> _Try it_:
Below are records; count how many of their lines contain the word "countedRoot" and give the number alone.

Stored items from a collection:
Lemma catch_true r : catch_false r = Ok true → r = Ok true.
Proof. destruct r as [b|[]]; simpl; congruence. Qed.

Lemma be4_inj v w : 0 ≤ v < 4294967296 → 0 ≤ w < 4294967296 → be 4 v = be 4 w → v = w.
Proof.
  intros Hv Hw E. apply (f_equal (be_value 0)) in E. rewrite !be_value_be in E.
  change (256 ^ Z.of_nat 4) with 4294967296 in E. rewrite !Z.mod_small in E by lia. lia.
Qed.

Lemma be4_app_inj v w x y : 0 ≤ v < 4294967296 → 0 ≤ w < 4294967296 → be 4 v ++ x = be 4 w ++ y → v = w ∧ x = y.
Proof.
  intros Hv Hw E. apply app_inj_1 in E as [E ->]; [|done]. split; [by apply be4_inj|done].
Qed.

Lemma be4_typed v x : Forall byte x → Forall byte (be 4 v ++ x).
Proof. intros Hx. apply Forall_app_2; [apply be_bytes|done]. Qed.

Lemma verify_true kind r proof element : 0 ≤ leafIndex proof → verify kind r proof element = Ok true → ∃ leaf t rem,
  leafHash kind (leafIndex proof) element = Ok leaf ∧ leafIndex proof < treeSize proof ≤ kMaxLeaves ∧
  rebuild depth_fuel kind (treeSize proof) (leafIndex proof) leaf (siblings proof) (length (siblings proof)) = (Ok (Some t), rem) ∧
  countedRoot kind (treeSize proof) t = Ok r.
Proof.
  intros Hi E%catch_true. destruct (_ || _ || _) eqn:Eb; [done|]. rewrite !orb_false_iff in Eb. destruct Eb as [[E1 E2] E3].
  apply bind_Ok in E as (leaf & Hl & E%catch_true). destruct (negb _ || _ || _ || _ || _); [done|].
  destruct (rebuild _ _ _ _ _ _ _) as [[[t|]|ex] [|rem]] eqn:Er; try done. apply bind_Ok in E as (r' & Hr & E).
  injection E as E%bool_decide_eq_true. subst r'. exists leaf, t, 0%nat. split_and!; [done|lia|lia|done|done].
Qed.

Lemma counted_inj kind n1 n2 t1 t2 r : 0 ≤ n1 ≤ kMaxLeaves → 0 ≤ n2 ≤ kMaxLeaves → digest t1 → digest t2 →
  countedRoot kind n1 t1 = Ok r → countedRoot kind n2 t2 = Ok r → n1 = n2 ∧ t1 = t2.
Proof.
  unfold kMaxLeaves, kMaxListElements. intros Hn1 Hn2 [_ B1] [_ B2]. rewrite !counted_eq, !Z.mod_small by lia.
  intros [E1 _]%domain_hash [E2 _]%domain_hash.
  destruct (hash_inj _ _ _ _ _ (be4_typed n1 _ B1) (be4_typed n2 _ B2) E1 E2) as [_ E]. apply be4_app_inj in E; [done|lia..].
Qed.
Lemma Cadence_create_Ok len seconds c : u64 len → u64 seconds → create len seconds = Some c →
  c = mk len seconds ∧ 1 ≤ len ∧ 1 ≤ seconds ≤ kMaxTargetBlockSeconds ∧
  kMinNominalEpochSeconds ≤ len * seconds ≤ kMaxNominalEpochSeconds.
Proof.
  unfold u64, create, kMaxTargetBlockSeconds, kMaxNominalEpochSeconds, kMinNominalEpochSeconds. intros Hl Hs.
  destruct (_ || _ || _ || _ || _) eqn:E; [done|]. rewrite !orb_false_iff in E. destruct E as [[[[E1 E2] E3] E4] E5].
  intros [= <-]. apply Z.eqb_neq in E1, E2. apply Z.ltb_ge in E3, E4, E5.
  assert (len * seconds ≤ 604800) as Hmul.
  { pose proof (Z.mul_div_le 604800 seconds ltac:(lia)). change (7 * 24 * 60 * 60) with 604800 in *. nia. }
  unfold wrap64 in E5. rewrite Z.mod_small in E5 by nia. split_and!; try done; lia.
Qed.

Lemma firstHeight_Some c e : 1 ≤ epochLengthBlocks c → 0 ≤ e → e * epochLengthBlocks c + 1 ≤ u64_max →
  firstHeight c e = Some (e * epochLengthBlocks c + 1).
Proof.
  intros Hn He Hm. unfold firstHeight. assert (e ≤ (u64_max - 1) / epochLengthBlocks c) by (apply Z.div_le_lower_bound; lia).
  destruct (Z.ltb_spec ((u64_max - 1) / epochLengthBlocks c) e); [lia|]. unfold wrap64, u64_max in *.
  rewrite (Z.mod_small (e * epochLengthBlocks c)) by nia. rewrite Z.mod_small by nia. done.
Qed.

Lemma firstHeight_inv c e f : 1 ≤ epochLengthBlocks c → 0 ≤ e → firstHeight c e = Some f → f = e * epochLengthBlocks c + 1.
Proof.
  intros Hn He. unfold firstHeight. destruct (Z.ltb_spec ((u64_max - 1) / epochLengthBlocks c) e) as [|Hle]; [done|]. intros [= <-].
  pose proof (Z.mul_div_le (u64_max - 1) (epochLengthBlocks c) ltac:(lia)). unfold wrap64, u64_max in *.
  rewrite (Z.mod_small (e * epochLengthBlocks c)) by nia. rewrite Z.mod_small by nia. done.
Qed.

Lemma lastHeight_Some c e l : 1 ≤ epochLengthBlocks c → 0 ≤ e → lastHeight c e = Some l →
  l = (e + 1) * epochLengthBlocks c ∧ l ≤ u64_max.
Proof.
  intros Hn He. unfold lastHeight. destruct (_ || _) eqn:E; [done|]. rewrite orb_false_iff in E. destruct E as [_ E]. apply Z.ltb_ge in E.
  intros [= <-]. pose proof (Z.mul_div_le u64_max (epochLengthBlocks c) ltac:(lia)). unfold wrap64, u64_max in *.
  rewrite Z.mod_small by nia. split; nia.
Qed.
End CadenceFacts.
Definition policies : list t := [
  mk TRANSFER "TRANSFER" AMOUNT_POSITIVE AMOUNT_PLUS_FEE TARGET_AMOUNT false false ["accounts"];
  mk BURN "BURN" AMOUNT_POSITIVE AMOUNT_PLUS_FEE CREDIT_NONE false false ["accounts"; "supply"; "burns"];
  mk STAKE_DEPOSIT "STAKE_DEPOSIT" AMOUNT_POSITIVE AMOUNT_PLUS_FEE CREDIT_NONE false false ["accounts"; "staking"; "validators"];
  mk STAKE_UNLOCK "STAKE_UNLOCK" AMOUNT_POSITIVE FEE_ONLY CREDIT_NONE false false ["accounts"; "staking"; "validators"];
  mk STAKE_WITHDRAW "STAKE_WITHDRAW" AMOUNT_POSITIVE FEE_ONLY SENDER_AMOUNT false false ["accounts"; "staking"];
  mk STAKE_TOP_UP "STAKE_TOP_UP" AMOUNT_POSITIVE AMOUNT_PLUS_FEE CREDIT_NONE false false ["accounts"; "staking"; "validators"];
  mk VALIDATOR_REGISTER "VALIDATOR_REGISTER" AMOUNT_POSITIVE AMOUNT_PLUS_FEE CREDIT_NONE true true ["accounts"; "staking"; "validators"];
  mk VALIDATOR_EXIT_REQUEST "VALIDATOR_EXIT_REQUEST" AMOUNT_ZERO FEE_ONLY CREDIT_NONE false false ["accounts"; "staking"; "validators"];
  mk VALIDATOR_UNJAIL_REQUEST "VALIDATOR_UNJAIL_REQUEST" AMOUNT_ZERO FEE_ONLY CREDIT_NONE false false ["accounts"; "staking"; "validators"];
  mk VALIDATOR_KEY_ROTATE "VALIDATOR_KEY_ROTATE" AMOUNT_ZERO FEE_ONLY CREDIT_NONE true true ["accounts"; "staking"; "validators"];
  mk GOVERNANCE_PROPOSE "GOVERNANCE_PROPOSE" AMOUNT_ZERO FEE_ONLY CREDIT_NONE true true ["accounts"; "governance"];
  mk GOVERNANCE_VOTE "GOVERNANCE_VOTE" AMOUNT_ZERO FEE_ONLY CREDIT_NONE true true ["accounts"; "governance"; "validators"; "staking"];
  mk GOVERNANCE_EXECUTE "GOVERNANCE_EXECUTE" AMOUNT_ZERO FEE_ONLY CREDIT_NONE false false ["accounts"; "governance"]
].

Definition allTypes : list TransactionType := type <$> policies.

(** The row found by the loops of [policyFor] and [hasPolicy]. *)
Definition row (ty : TransactionType) : option t := snd <$> list_find (λ p, type p = ty) policies.

Definition policyFor (ty : TransactionType) : result t :=
  match row ty with
  | Some p => Ok p
  | None => Throw (invalid_argument "TransactionType has no registered policy.")
  end.

Definition hasPolicy (ty : TransactionType) : bool := bool_decide (is_Some (row ty)).
Definition isMempoolType (ty : TransactionType) : bool := hasPolicy ty.

(** The reason left in the reference parameter, [None] when the shape is valid.
    [policyFor] is called after [hasPolicy], so it finds the row. *)
Definition validateShape (tx : Transaction) : option string :=
  match row (Transaction.type tx) with
  | None => Some "Transaction type is not registered."
  | Some policy =>
      if bool_decide (amountRule policy = AMOUNT_ZERO) && negb (Transaction.amount tx =? 0) then
        Some "Transaction amount must be zero for this type."
      else if bool_decide (amountRule policy = AMOUNT_POSITIVE) && negb (0 <? Transaction.amount tx) then
        Some "Transaction amount must be positive for this type."
      else if empty_string (Transaction.toAddress tx) then Some "Transaction target is required."
      else if payloadRequired policy && empty_string (Transaction.data tx) then
        Some "Transaction payload is required for this type."
      else if negb (payloadAllowed policy) && negb (empty_string (Transaction.data tx)) then
        Some "Transaction payload is not allowed for this type."
      else if bool_decide (Transaction.type tx = TRANSFER) && String.eqb (Transaction.fromAddress tx) (Transaction.toAddress tx) then
        Some "Transfer sender and recipient must differ."
      else if bool_decide (Transaction.type tx = BURN) && negb (String.eqb (Transaction.toAddress tx) "nodo_burn") then
        Some "Burn target must be the canonical burn address."
      else if bool_decide (Transaction.type tx = GOVERNANCE_PROPOSE) && negb (String.eqb (Transaction.toAddress tx) "nodo_governance") then
        Some "Governance proposal target must be the canonical governance address."
      else None
  end.

Definition maximumDebit (tx : Transaction) : result Amount :=
  policy ← policyFor (Transaction.type tx);
  if bool_decide (debitRule policy = AMOUNT_PLUS_FEE) then Amount.add (Transaction.amount tx) (Transaction.fee tx)
  else Ok (Transaction.fee tx).
End TypePolicy.

Definition transactionTypeToString (ty : TransactionType) : string :=
  match ty with
  | TRANSFER => "TRANSFER"
  | VALIDATOR_REGISTER => "VALIDATOR_REGISTER"
  | BURN => "BURN"
  | STAKE_DEPOSIT => "STAKE_DEPOSIT"
  | STAKE_UNLOCK => "STAKE_UNLOCK"
  | STAKE_WITHDRAW => "STAKE_WITHDRAW"
  | STAKE_TOP_UP => "STAKE_TOP_UP"
  | VALIDATOR_EXIT_REQUEST => "VALIDATOR_EXIT_REQUEST"
  | VALIDATOR_UNJAIL_REQUEST => "VALIDATOR_UNJAIL_REQUEST"
  | VALIDATOR_KEY_ROTATE => "VALIDATOR_KEY_ROTATE"
  | GOVERNANCE_PROPOSE => "GOVERNANCE_PROPOSE"
  | GOVERNANCE_VOTE => "GOVERNANCE_VOTE"
  | GOVERNANCE_EXECUTE => "GOVERNANCE_EXECUTE"
  | TYPE_COUNT => "UNKNOWN"
  end.

Definition transactionTypeFromString (value : string) : result TransactionType :=
  if String.eqb value "TRANSFER" then Ok TRANSFER
  else if String.eqb value "VALIDATOR_REGISTER" then Ok VALIDATOR_REGISTER
  else if String.eqb value "BURN" then Ok BURN
  else if String.eqb value "STAKE_DEPOSIT" then Ok STAKE_DEPOSIT
  else if String.eqb value "STAKE_UNLOCK" then Ok STAKE_UNLOCK
  else if String.eqb value "STAKE_WITHDRAW" then Ok STAKE_WITHDRAW
  else if String.eqb value "STAKE_TOP_UP" then Ok STAKE_TOP_UP
  else if String.eqb value "VALIDATOR_EXIT_REQUEST" then Ok VALIDATOR_EXIT_REQUEST
  else if String.eqb value "VALIDATOR_UNJAIL_REQUEST" then Ok VALIDATOR_UNJAIL_REQUEST
  else if String.eqb value "VALIDATOR_KEY_ROTATE" then Ok VALIDATOR_KEY_ROTATE
  else if String.eqb value "GOVERNANCE_PROPOSE" then Ok GOVERNANCE_PROPOSE
  else if String.eqb value "GOVERNANCE_VOTE" then Ok GOVERNANCE_VOTE
  else if String.eqb value "GOVERNANCE_EXECUTE" then Ok GOVERNANCE_EXECUTE
  else Throw (invalid_argument ("Unknown TransactionType: " +:+ value)).

Definition requiresUserSignature (ty : TransactionType) : bool := TypePolicy.isMempoolType ty.
Definition isStakingTransaction (ty : TransactionType) : bool :=
  bool_decide (ty = STAKE_DEPOSIT) || bool_decide (ty = STAKE_UNLOCK) || bool_decide (ty = STAKE_WITHDRAW) || bool_decide (ty = STAKE_TOP_UP).
Definition isValidatorLifecycleTransaction (ty : TransactionType) : bool :=
  bool_decide (ty = VALIDATOR_REGISTER) || bool_decide (ty = VALIDATOR_EXIT_REQUEST) ||
  bool_decide (ty = VALIDATOR_UNJAIL_REQUEST) || bool_decide (ty = VALIDATOR_KEY_ROTATE).
Definition isGovernanceTransaction (ty : TransactionType) : bool :=
  bool_decide (ty = GOVERNANCE_PROPOSE) || bool_decide (ty = GOVERNANCE_VOTE) || bool_decide (ty = GOVERNANCE_EXECUTE).

(** ** Transactions *)

Module SignedTx.
Definition MAX_EXPLICIT_INPUT_COIN_LOTS : Z := 128.
Definition MAX_COIN_LOT_ID_LENGTH : Z := 256.
Definition MAX_TRANSACTION_DATA_BYTES : Z := 4096.
Definition MIN_ADDRESS_LENGTH : Z := 1.
Definition MAX_ADDRESS_LENGTH : Z := 256.

(** ";={}[],", newline, carriage return, tab and space *)
Definition address_delimiters : string :=
  ";={}[]," +:+ String "010"%char (String "013"%char (String "009"%char " ")).
(** ";,[]{} ", tab, newline and carriage return *)
Definition lot_delimiters : string :=
  ";,[]{} " +:+ String "009"%char (String "010"%char (String "013"%char EmptyString)).

Definition isSafeTransactionAddress (address : string) : bool :=
  if (string_size address <? MIN_ADDRESS_LENGTH) || (MAX_ADDRESS_LENGTH <? string_size address) then false
  else SafeScalar.all_chars (λ c, negb (SafeScalar.contains_char address_delimiters c)) address.

Definition isSafeCoinLotInputId (value : string) : bool :=
  if empty_string value || (MAX_COIN_LOT_ID_LENGTH <? string_size value) then false
  else SafeScalar.all_chars (λ c, negb (SafeScalar.contains_char lot_delimiters c)) value.

(** The loop of [hasDuplicateInputCoinLotIds] with its set. *)
Fixpoint duplicateFrom (seen : gset string) (ids : list string) : bool :=
  match ids with
  | [] => false
  | i :: ids => if bool_decide (i ∈ seen) then true else duplicateFrom ({[ i ]} ∪ seen) ids
  end.
Definition hasDuplicateInputCoinLotIds (ids : list string) : bool := duplicateFrom ∅ ids.

Definition areInputCoinLotIdsStructurallyValid (ids : list string) : bool :=
  if MAX_EXPLICIT_INPUT_COIN_LOTS <? Z.of_nat (length ids) then false
  else if hasDuplicateInputCoinLotIds ids then false
  else forallb isSafeCoinLotInputId ids.

Definition serializeInputCoinLotIds (ids : list string) : string := "[" +:+ String.concat "," ids +:+ "]".

Definition encodeTransactionData (data : string) : string :=
  if empty_string data then "" else Hex.hexEncode (Bytes.of_string data).

#[global] Instance Transaction_eq_dec : EqDecision Transaction.
Proof. solve_decision. Defined.

Record t := mk { payload : Transaction; bundle : option SignatureBundle }.
#[global] Instance eq_dec : EqDecision t.
Proof. solve_decision. Defined.

Definition id (tx : t) : string := Transaction.id (payload tx).
Definition type (tx : t) : TransactionType := Transaction.type (payload tx).
Definition fromAddress (tx : t) : string := Transaction.fromAddress (payload tx).
Definition toAddress (tx : t) : string := Transaction.toAddress (payload tx).
Definition fee (tx : t) : Amount := Transaction.fee (payload tx).
Definition nonce (tx : t) : Z := Transaction.nonce (payload tx).

Section signed.
Context `{Sha256}.

Definition signingPayload (tx : Transaction) : string :=
  "TransactionPayload{type=" +:+ transactionTypeToString (Transaction.type tx) +:+
  ";from=" +:+ Transaction.fromAddress tx +:+ ";to=" +:+ Transaction.toAddress tx +:+
  ";amountRaw=" +:+ to_string (Transaction.amount tx) +:+ ";feeRaw=" +:+ to_string (Transaction.fee tx) +:+
  (if bool_decide (Transaction.inputCoinLotIds tx = []) then ""
   else ";inputLots=" +:+ serializeInputCoinLotIds (Transaction.inputCoinLotIds tx)) +:+
  (if empty_string (Transaction.data tx) then "" else ";dataHex=" +:+ encodeTransactionData (Transaction.data tx)) +:+
  ";nonce=" +:+ to_string (Transaction.nonce tx) +:+ ";timestamp=" +:+ to_string (Transaction.timestamp tx) +:+
  (if empty_string (Transaction.chainId tx) then "" else ";chainId=" +:+ Transaction.chainId tx) +:+ "}".

Definition computeTransactionIdFromPayload (payload : string) : string := Hash.hashCString payload.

> _Written response_:
2